YOUR TASK
Please list all lines of the material below in which the string "Definition" occurs.

<<<<

Lemma persist_snapshot_buffers p n :
  match persist_snapshot p n with Ok m => same_buffers n m | Err m => same_buffers n m end.
Proof. unfold persist_snapshot. destruct (n_storage n) as [st|]; [|done]. by destruct (sto_save_snapshot p st) as [[] ?]. Qed.

Lemma restore_machine_buffers snap n : same_buffers n (restore_machine snap n).
Proof. unfold restore_machine. by destruct (n_state_machine n). Qed.

Lemma persist_truncate_buffers a n : same_buffers n (persist_truncate a n).
Proof. unfold persist_truncate. by destruct (n_storage n). Qed.

#[global] Instance same_buffers_preorder : PreOrder same_buffers.
Proof. unfold same_buffers. split; [done|]. intros a b c ? ?. congruence. Qed.

Lemma install_buffers crates mono args data n :
  same_buffers n (install crates mono args data n).
Proof.
  unfold install. cbv zeta.
  match goal with |- context [persist_snapshot ?p n] =>
    pose proof (persist_snapshot_buffers p n) as H1; destruct (persist_snapshot p n) as [n1|n1]; [|done] end.
  destruct (snapshot_from_slice crates data) as [snap|]; [|done].
  transitivity n1; [done|]. transitivity (restore_machine snap n1); [apply restore_machine_buffers|].
  generalize (restore_machine snap n1). intros n2.
  transitivity (compact_at (is_last_included_index args) (is_last_included_term args) n2); [done|].
  generalize (compact_at (is_last_included_index args) (is_last_included_term args) n2). intros n3.
  transitivity (sync_peers_from_voters (SM.snap_voters snap) mono n3); [apply sync_buffers|].
  apply persist_truncate_buffers.
Qed.

(** The memory held for chunked snapshots stays bounded: every reassembly
    buffer is at most MAX_INSTALL_SNAPSHOT_BYTES long after any message, if it
    was before. *)
Theorem snapshot_buffers_bounded crates now mono args n :
  buffers_bounded n -> buffers_bounded (handle_install_snapshot crates now mono args n).2.
Proof.
  intros Hn. unfold handle_install_snapshot.
  pose proof (same_buffers_bounded _ _ (verify_install_buffers crates now args n) Hn) as Hv.
  destruct (verify_install_snapshot crates now args n) as [[] n1]; cbn [snd negb] in *; [|done].
  case_if; [done|]. cbv zeta. set (n2 := if n_current_term n1 <? is_term args then _ else _).
  assert (buffers_bounded n2) as H2.
  { unfold n2. case_if; [|done]. by apply (same_buffers_bounded n1), Hv; apply become_follower_buffers. }
  clearbody n2. case_if; [done|]. unfold committed_guard.
  pose proof (reassemble_bounded args n2 H2) as Hr.
  destruct (reassemble args n2) as [[data n3]|m]; repeat case_match; simplify_eq; try done;
    cbn [snd]; eapply same_buffers_bounded, Hr; apply install_buffers.
Qed.

(** ** Transfer of the state *)

(** A prepared snapshot reaches the follower authentic and acceptable. *)
Record snapshot_deliverable (crates : RaftCrates) (secret : list byte) (now : Z)
    (args : InstallSnapshotArgs) (leader follower : RaftNode) : Prop := {
  sdl_leader : n_cluster_secret leader = Some secret;
  sdl_follower : n_cluster_secret follower = Some secret;
  sdl_fresh : fresh now (is_timestamp_ms args) follower = true;
  sdl_size : len (is_data args) <= MAX_INSTALL_SNAPSHOT_BYTES;
  sdl_new : (check_and_insert (compute_install_snapshot_hmac crates secret args) now
               (n_max_message_age_ms follower) (n_replay_cache follower)).1 = false;
  sdl_term : n_current_term follower <= n_current_term leader;
  sdl_hint : n_current_leader_hint follower = None
             \/ n_current_leader_hint follower = Some (n_id leader);
  sdl_ahead : committed (n_log follower) <= is_last_included_index args;
  sdl_saves : snapshot_saves_succeed follower;
}.

Lemma prepared_snapshot crates now n args :
  prepare_install_snapshot crates now n = Some args ->
  exists sm, n_state_machine n = Some sm
    /\ snapshot_to_vec crates (SM.snapshot sm) = Some (is_data args)
    /\ is_term args = n_current_term n /\ is_leader_id args = n_id n
    /\ is_offset args = 0 /\ is_last_chunk args = true /\ is_total_size args = len (is_data args)
    /\ (forall secret, n_cluster_secret n = Some secret ->
          is_hmac args = Some (compute_install_snapshot_hmac crates secret args)).
Proof.
  unfold prepare_install_snapshot. destruct (n_state_machine n) as [sm|]; [|done].
  destruct (snapshot_to_vec crates (SM.snapshot sm)) as [data|] eqn:Ed; [|done]. cbv zeta.
  intros [= <-]. exists sm. destruct (n_cluster_secret n); (split_and!; try done; by intros ? [= <-]).
Qed.

Lemma snapshot_verifies crates secret now args leader follower :
  snapshot_deliverable crates secret now args leader follower ->
  is_hmac args = Some (compute_install_snapshot_hmac crates secret args) ->
  is_total_size args = len (is_data args) ->
  exists c, verify_install_snapshot crates now args follower = (true, set_replay_cache c follower).
Proof.
  intros [_ Hs Hf Hl Hn _ _ _ _] Hh Ht. unfold verify_install_snapshot, admit_mac.
  rewrite Ht, (proj2 (Z.ltb_ge _ _)), Hs, Hf, Hh by done. cbn [negb]. unfold verify_hmac.
  rewrite bool_decide_eq_true_2 by done. cbn [negb].
  destruct (check_and_insert _ _ _ _) as [r c]. cbn [fst] in Hn. subst r. by exists c.
Qed.

Lemma become_follower_hint t n :
  n_current_leader_hint (become_follower t n)
  = if n_current_term n <? t then None else n_current_leader_hint n.
Proof.
  unfold become_follower, persist_hard_state. cbv zeta.
  destruct (_ <? _); cbn; by destruct (n_storage n).
Qed.

(** A snapshot transfer makes the follower's replicated state the leader's.
    When a snapshot the leader prepares reaches a follower authentic, with a term
    that is not older, from the leader the follower knows, and not below its
    commit index, and the follower can save it, then the follower's state machine afterwards equals the
    leader's and its log starts after the snapshot; the JSON encoding is assumed
    to decode to what was encoded. *)
Theorem snapshot_transfer_installs crates secret now now' mono leader follower args sm0 :
  (forall s data, snapshot_to_vec crates s = Some data -> snapshot_from_slice crates data = Some s) ->
  node_wf follower -> n_state_machine follower = Some sm0 ->
  prepare_install_snapshot crates now leader = Some args ->
  snapshot_deliverable crates secret now' args leader follower ->
  let f := (handle_install_snapshot crates now' mono args follower).2 in
  n_state_machine f = n_state_machine leader /\ node_wf f
  /\ n_last_snapshot_index f = is_last_included_index args
  /\ committed (n_log f) = is_last_included_index args.
Proof.
  intros Hjson Hwf Hsm Hprep Hd.
  destruct (prepared_snapshot _ _ _ _ Hprep) as (sm & El & Ed & Et & Eid & Eo & Elc & Ets & Hh).
  destruct (snapshot_verifies _ _ _ _ _ _ Hd (Hh _ (sdl_leader _ _ _ _ _ _ Hd)) Ets) as [c Hv].
  destruct Hd as [_ _ _ _ _ Ht Hhint Hahead Hsv]. unfold handle_install_snapshot. rewrite Hv. cbn [negb].
  change (n_current_term (set_replay_cache c follower)) with (n_current_term follower).
  rewrite (proj2 (Z.ltb_ge _ _)) by lia. cbv zeta.
  set (n2 := if n_current_term follower <? is_term args then _ else _).
  assert (same_data follower n2 /\ (n_current_leader_hint n2 = None
    \/ n_current_leader_hint n2 = Some (n_id leader)) /\ snapshot_saves_succeed n2) as (H2 & Hn2 & Hsv2).
  { unfold n2. case_if; [|done]. split_and!; cycle 2.
    { apply persist_hard_snapshots. by case_if. }
    - transitivity (set_replay_cache c follower); [done|apply become_follower_data].
    - rewrite become_follower_hint. by case_if; [left|]. }
  clearbody n2. replace (match n_current_leader_hint n2 with
    | Some known => negb (String.eqb known (is_leader_id args)) | None => false end) with false.
  2: { destruct Hn2 as [-> | ->]; [done|]. by rewrite Eid, String.eqb_refl. }
  destruct H2 as [[El2 Es2] Em2]. unfold committed_guard. rewrite El2, (proj2 (Z.ltb_ge _ _)) by done.
  unfold reassemble. rewrite Eo, Elc. cbn [andb Z.eqb snd].
  destruct (install_cases crates mono args (is_data args) n2) as [[_ [Hn|Hn]]|(snap & Hp & Hi)].
  { by rewrite (Hjson _ _ Ed) in Hn. }
  { done. }
  rewrite (Hjson _ _ Ed) in Hp. simplify_eq. destruct Hi as (Hlog & Hidx & Hm).
  rewrite El2 in Hlog. rewrite Em2, Hsm in Hm. cbn in Hm. rewrite SM.restore_snapshot in Hm.
  destruct (discard_beyond_wf _ _ _ Hwf Hahead) as (Hw & Hc & _).
  unfold node_wf. rewrite Hlog, Hidx, Hm, Hc. by split_and!.
Qed.

(** ** Witnesses *)

#[global] Instance StateMachineSnapshot_eq_dec : EqDecision SM.StateMachineSnapshot.
Proof. solve_decision. Defined.

Definition demo_sm : SM.Inner := SM.mkInner 2 {["n1"; "n2"; "n3"]} {["k" := [Byte.x01]]}.

(** A codec for one snapshot. *)
Definition demo_codec : RaftCrates :=
  mkCrates (hmac_sha256 demo_crates)
    (fun s => if decide (s = SM.snapshot demo_sm) then Some [Byte.x01] else None)
    (fun d => if decide (d = [Byte.x01]) then Some (SM.snapshot demo_sm) else None).

Definition demo_sender : RaftNode :=
  set_state_machine (Some demo_sm)
    (set_log (mkLog [mkEntry 1 1 Noop; mkEntry 1 2 Noop] 2 2) demo_leader).
Definition demo_receiver : RaftNode := set_state_machine (Some (SM.new [])) (demo_node "n2").
Definition demo_snapshot : InstallSnapshotArgs :=
  default (mkInstallArgs 0 "" 0 0 [] 0 None 0 0 true)
    (prepare_install_snapshot demo_codec 5000 demo_sender).

Lemma install_snapshot_safe_witness :
  committed (n_log (handle_install_snapshot demo_codec 5001 1 demo_snapshot demo_receiver).2) = 2
  /\ node_wf (handle_install_snapshot demo_codec 5001 1 demo_snapshot demo_receiver).2.
Proof.
  split; [by vm_compute|].
  apply (install_snapshot_safe demo_codec 5001 1 demo_snapshot demo_receiver). exact (demo_node_wf "n2").
Defined.

Lemma snapshot_buffers_bounded_witness :
  let chunk := mkInstallArgs 1 "n1" 2 1 [Byte.x01] 5000 None 0 2 false in
  let signed := mkInstallArgs 1 "n1" 2 1 [Byte.x01] 5000
    (Some (compute_install_snapshot_hmac demo_codec demo_secret chunk)) 0 2 false in
  n_snapshot_chunk_buffers (handle_install_snapshot demo_codec 5001 1 signed demo_receiver).2 !! "n1"
    = Some (mkChunkBuffer [Byte.x01] 2 2 1)
  /\ buffers_bounded (handle_install_snapshot demo_codec 5001 1 signed demo_receiver).2.
Proof.
  intros chunk signed. split; [by vm_compute|].
  apply (snapshot_buffers_bounded demo_codec 5001 1 signed demo_receiver). intros k b Hb.
  vm_compute in Hb. discriminate Hb.
Defined.

Lemma snapshot_transfer_installs_witness :
  n_state_machine (handle_install_snapshot demo_codec 5001 1 demo_snapshot demo_receiver).2
  = Some demo_sm.
Proof.
  apply (snapshot_transfer_installs demo_codec demo_secret 5000 5001 1 demo_sender demo_receiver
    demo_snapshot (SM.new [])); [|exact (demo_node_wf "n2")|done|by vm_compute|split; try by vm_compute].
  - intros s data. cbn. case_decide; intros; simplify_eq. by rewrite decide_True.
  - by left.
  - intros st [= <-]. constructor.
Defined.

(** ** Signed replies *)

(** A reply one node signs is accepted by every node with the same cluster
    secret while its timestamp is fresh, for all four kinds of reply, without
    counting as a legacy tag; a node without a secret signs nothing and accepts
    nothing. *)
Theorem signed_replies_verify crates now now' signer verifier :
  n_cluster_secret signer = n_cluster_secret verifier ->
  fresh now' now verifier = true ->
  (is_Some (n_cluster_secret signer) ->
     (forall r, verify_request_vote_reply crates now'
        (sign_request_vote_reply crates now r signer) verifier = (true, verifier))
     /\ (forall r, verify_pre_vote_reply crates now'
        (sign_pre_vote_reply crates now r signer) verifier = (true, verifier))
     /\ (forall r, verify_append_entries_reply crates now'
        (sign_append_entries_reply crates now r signer) verifier = (true, verifier))
     /\ (forall r, verify_install_snapshot_reply crates now'
        (sign_install_snapshot_reply crates now r signer) verifier = (true, verifier)))
  /\ (n_cluster_secret signer = None ->
       (forall r, sign_append_entries_reply crates now r signer = r)
       /\ (forall r, verify_append_entries_reply crates now' r verifier = (false, verifier))).
Proof.
  intros Hs Hf. split.
  - intros [secret E]. rewrite Hs in E.
    unfold verify_request_vote_reply, sign_request_vote_reply, verify_pre_vote_reply,
      sign_pre_vote_reply, verify_append_entries_reply, sign_append_entries_reply,
      verify_install_snapshot_reply, sign_install_snapshot_reply.
    rewrite Hs, E. cbn. rewrite Hf. cbn. unfold verify_hmac.
    by split_and!; intros r; rewrite bool_decide_eq_true_2.
  - intros E. unfold sign_append_entries_reply, verify_append_entries_reply. rewrite <- Hs, E. done.
Qed.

>>>>

SOLVED PROBLEM
Definition demo_sm : SM.Inner := SM.mkInner 2 {["n1"; "n2"; "n3"]} {["k" := [Byte.x01]]}.
Definition demo_codec : RaftCrates :=
Definition demo_sender : RaftNode :=
Definition demo_receiver : RaftNode := set_state_machine (Some (SM.new [])) (demo_node "n2").
Definition demo_snapshot : InstallSnapshotArgs :=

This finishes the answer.